Linda Logan spent three years in and out of hospitals while addressing her bipolar disorder. She was 38 years old when she was discharged for the last time.
Early in the treatment process, however, Logan struggled with the discord between her true self and the person she was afraid these medications were going to turn her into.
“While some medications affected my mood, others — especially mood stabilizers — turned my formerly agile mind into mush, leaving me so stupefied that if my brain could have drooled, it would have,” she said.
Yet none of Logan’s doctors seemed to be concerned.
“I would try to talk to my doctors about my vanishing self, but they didn’t have much to say on the subject,” Logan said. “Instead they focused on whether I could make eye contact or how much expression I showed in my face.”

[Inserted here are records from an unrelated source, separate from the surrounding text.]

Lemma trace__forward self x :
  trace (_forward self x) =
  match linear_forward (self_linear_fc1 self) x with
  | inl _ => []
  | inr _ => if self_recompute_non_linear_layer_in_mlp self
             then [Region_apply_non_linear] else []
  end.
Proof.
  unfold _forward.
  rewrite trace_bind, outcome_lift, trace_lift.
  destruct (linear_forward (self_linear_fc1 self) x) as [e | [i b]]; simpl app;
    [reflexivity |].
  rewrite trace_bind.
  destruct (self_recompute_non_linear_layer_in_mlp self).
  - rewrite trace_checkpoint, outcome_checkpoint. simpl.
    destruct (_apply_non_linear self i b); reflexivity.
  - simpl. destruct (_apply_non_linear self i b); reflexivity.
Qed.

Lemma outcome__custom_function self x :
  outcome (_custom_function self x) =
  p <~ stages self x ;;
  inr (match snd p with
       | Some b => PyTuple [PyTensor (fst p); PyTensor b]
       | None => PyTensor (fst p)
       end).
Proof.
  unfold _custom_function.
  rewrite outcome_bind, outcome__forward.
  destruct (stages self x) as [e | [o [b |]]]; reflexivity.
Qed.

Lemma outcome_forward self x :
  outcome (forward self x) = p <~ stages self x ;; inr (as_pair p).
Proof.
  unfold forward.
  destruct (self_checkpoint_mlp self).
  - rewrite outcome_bind, outcome_checkpoint, outcome__custom_function.
    destruct (stages self x) as [e | [o [b |]]]; reflexivity.
  - rewrite outcome_bind, outcome__forward.
    destruct (stages self x) as [e | [o b]]; reflexivity.
Qed.

Lemma trace_forward self x :
  trace (forward self x) =
  (if self_checkpoint_mlp self then [Region_custom_function] else [])
  ++ trace (_forward self x).
Proof.
  unfold forward.
  destruct (self_checkpoint_mlp self).
  - rewrite trace_bind, trace_checkpoint, outcome_checkpoint.
    unfold _custom_function at 1.
    rewrite trace_bind.
    rewrite outcome__custom_function, outcome__forward.
    destruct (stages self x) as [e | [o [b |]]]; simpl; now rewrite !app_nil_r.
  - rewrite trace_bind, outcome__forward.
    destruct (stages self x) as [e | [o b]]; simpl; now rewrite ?app_nil_r.
Qed.

(** ** The recomputation gates *)

Lemma granularity_in_mlp_list_spec (g : option string) :
  granularity_in_mlp_list g = true <->
  g = Some "selective_mlp_only"%string \/ g = Some "selective_both"%string.
Proof.
  destruct g as [s |]; simpl.
  - rewrite orb_true_iff, !String.eqb_eq.
    split; intros [H | H]; [left | right | left | right]; congruence.
  - split; [discriminate | intros [H | H]; discriminate].
Qed.

(** C10: the full-MLP recompute gate [checkpoint_mlp] is set exactly when
    [recompute_granularity] is the string 'selective_mlp_only' or the string
    'selective_both'.  For every other value, None included, the gate is off,
    [forward] is the direct call of [_forward] with its result returned as a
    pair, and [_custom_function] is never handed to the recomputation
    primitive. *)
Theorem checkpoint_mlp_iff_selective_granularity (config : TransformerConfig T) :
  (self_checkpoint_mlp (__init__ config) = true <->
     recompute_granularity config = Some "selective_mlp_only"%string \/
     recompute_granularity config = Some "selective_both"%string)
  /\ (self_checkpoint_mlp (__init__ config) = false ->
      forall x : tensor T,
        forward (__init__ config) x =
          (p <- _forward (__init__ config) x ;; ret (as_pair p))
        /\ ~ In Region_custom_function (trace (forward (__init__ config) x))).
Proof.
  split.
  - apply granularity_in_mlp_list_spec.
  - intros Hoff x. split.
    + unfold forward. rewrite Hoff.
      destruct (_forward (__init__ config) x) as [log [e | [o b]]]; reflexivity.
    + rewrite trace_forward, Hoff, trace__forward. simpl.
      destruct (linear_forward _ x); [intros [] |].
      destruct (recompute_non_linear_layer_in_mlp config); simpl; intuition discriminate.
Qed.

(** C1, as the code has it: the two gates are set independently, each from
    its own configuration setting: [checkpoint_mlp] is on exactly when
    [recompute_granularity] is 'selective_mlp_only' or 'selective_both', and
    [recompute_non_linear_layer_in_mlp] is the configuration field of that
    name.  Both are enabled exactly when the configuration asks for both, and
    one call of [forward] hands both [_custom_function] and
    [_apply_non_linear] to the recomputation primitive only in that case,
    and does so, in that order, once the input projection has accepted the
    hidden state; under every other configuration at most one gate is
    enabled and [forward] makes at most one such call. *)
Theorem recompute_gates_follow_config (config : TransformerConfig T) :
  (self_checkpoint_mlp (__init__ config) =
     granularity_in_mlp_list (recompute_granularity config)
   /\ (self_checkpoint_mlp (__init__ config) = true <->
       recompute_granularity config = Some "selective_mlp_only"%string \/
       recompute_granularity config = Some "selective_both"%string)
   /\ self_recompute_non_linear_layer_in_mlp (__init__ config) =
      recompute_non_linear_layer_in_mlp config)
  /\ (self_checkpoint_mlp (__init__ config) = true /\
      self_recompute_non_linear_layer_in_mlp (__init__ config) = true <->
      granularity_in_mlp_list (recompute_granularity config) = true /\
      recompute_non_linear_layer_in_mlp config = true)
  /\ (forall x : tensor T,
        In Region_custom_function (trace (forward (__init__ config) x)) ->
        In Region_apply_non_linear (trace (forward (__init__ config) x)) ->
        granularity_in_mlp_list (recompute_granularity config) = true /\
        recompute_non_linear_layer_in_mlp config = true)
  /\ (granularity_in_mlp_list (recompute_granularity config) = true ->
      recompute_non_linear_layer_in_mlp config = true ->
      forall x : tensor T,
        width x = hidden_size config ->
        trace (forward (__init__ config) x) =
        [Region_custom_function; Region_apply_non_linear])
  /\ (granularity_in_mlp_list (recompute_granularity config)
      && recompute_non_linear_layer_in_mlp config = false ->
      self_checkpoint_mlp (__init__ config)
      && self_recompute_non_linear_layer_in_mlp (__init__ config) = false
      /\ forall x : tensor T,
           length (trace (forward (__init__ config) x)) <= 1).
Proof.
  split; [| split; [| split; [| split]]].
  - split; [reflexivity | split; [| reflexivity]].
    apply granularity_in_mlp_list_spec.
  - simpl; tauto.
  - intros x. rewrite trace_forward, trace__forward. simpl.
    destruct (granularity_in_mlp_list (recompute_granularity config));
      destruct (recompute_non_linear_layer_in_mlp config);
      destruct (linear_forward _ x); simpl; intuition discriminate.
  - intros Hg Hr x Hw. rewrite trace_forward, trace__forward.
    cbn [self_checkpoint_mlp self_recompute_non_linear_layer_in_mlp
         self_linear_fc1 __init__].
    rewrite Hg, Hr.
    unfold linear_forward, TEColumnParallelLinear.
    cbn [in_features use_bias skip_bias_add].
    rewrite Hw, Nat.eqb_refl.
    destruct (add_bias_linear config); reflexivity.
  - intros Hnot. split; [exact Hnot |].
    intros x. rewrite trace_forward, trace__forward.
    cbn [self_checkpoint_mlp self_recompute_non_linear_layer_in_mlp __init__].
    destruct (granularity_in_mlp_list (recompute_granularity config));
      destruct (recompute_non_linear_layer_in_mlp config);
      try discriminate;
      destruct (linear_forward _ x); simpl; lia.
Qed.

(** C5: [forward] returns the same result, or raises the same exception,
    whether the recomputation gates are enabled or not: the configuration
    with both settings switched off gives the same outcome on the same input
    and weights. *)
Theorem recompute_is_transparent (config : TransformerConfig T) (x : tensor T) :
  outcome (forward (__init__ config) x) =
  outcome (forward (__init__ (without_recompute config)) x).
Proof.
  rewrite !outcome_forward.
  destruct config as [h f gated b fu act i1 i2 gran rnl].
  destruct gated; reflexivity.
Qed.

(** C6: whenever [forward] returns, it returns a two-element tuple of the
    output tensor and either a bias tensor or None.  When the full-MLP
    recompute gate is on and [_custom_function] yields the output alone,
    [forward] returns that output paired with None. *)
Theorem forward_returns_a_pair (self : MLP T) (x : tensor T) :
  (forall v, outcome (forward self x) = inr v ->
     exists out, v = PyTuple [PyTensor out; PyNone] \/
                 exists b, v = PyTuple [PyTensor out; PyTensor b])
  /\ (forall out, self_checkpoint_mlp self = true ->
        outcome (_custom_function self x) = inr (PyTensor out) ->
        forward self x =
          (trace (checkpoint Region_custom_function (_custom_function self) false x),
           inr (PyTuple [PyTensor out; PyNone]))).
Proof.
  split.
  - intros v. rewrite outcome_forward.
    destruct (stages self x) as [e | [o [b |]]]; simpl; intros H;
      inversion H; subst; exists o; [right; exists b | left]; reflexivity.
  - intros out Hon Hsingle. unfold forward. rewrite Hon.
    unfold checkpoint.
    destruct (_custom_function self x) as [log [e | v]]; simpl in *;
      [discriminate |].
    inversion Hsingle; subst. simpl. now rewrite app_nil_r.
Qed.

(** ** Rows and tensors *)

Lemma length_zip_with {A B C} (f : A -> B -> C) l1 l2 :
  length (zip_with f l1 l2) = Nat.min (length l1) (length l2).
Proof.
  unfold zip_with. now rewrite length_map, length_combine.
Qed.

Lemma zip_with_map_same {A B C D} (f : B -> C -> D) (g : A -> B) (h : A -> C) l :
  zip_with f (map g l) (map h l) = map (fun a => f (g a) (h a)) l.
Proof.
  unfold zip_with. induction l as [| a l IH]; simpl; [reflexivity |].
  now rewrite IH.
Qed.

Psychiatrist William Sheftner from the Rush University Medical Center explained to Logan that this was typical of doctors who are treating people with mental disorders. The issue of self just isn’t there, he told her, because you’re so preoccupied with whether someone is actually improving or not.
Few professionals look into or ask about how a mental illness changes the identity of the people living with it. Instead, clinicians focus on alleviating a patient’s symptoms, according to Logan.
“For many psychiatrists, mental disorders are medical problems to be treated with medications, and a patient’s crisis of self is not very likely to come up in a 15-minute session with a psychopharmacologist,” she said.
Logan has talked to clinicians about why issues involving identity were rarely brought up when treating patients for mental illness.
“For many people with mental disorders, the transformation of the self is one of the most disturbing things about being ill,” Logan said. “And their despair is heightened when doctors don’t engage with the issue, don’t ask about what parts of the self that have vanished and don’t help figure out strategies to deal with that loss.”
Some mental health professionals are starting to recognize this. Janina Fisher, a psychologist and the assistant director of the Sensorimotor Psychotherapy Institute in Broomfield, Colo., assured Logan that newer therapies and approaches to treatment have changed the way that most professionals view the role the self plays in treating mental disorders.
Fisher encourages her patients to accept the role of mental trauma in their lives, but avoid letting the presence of those issues rule their lives.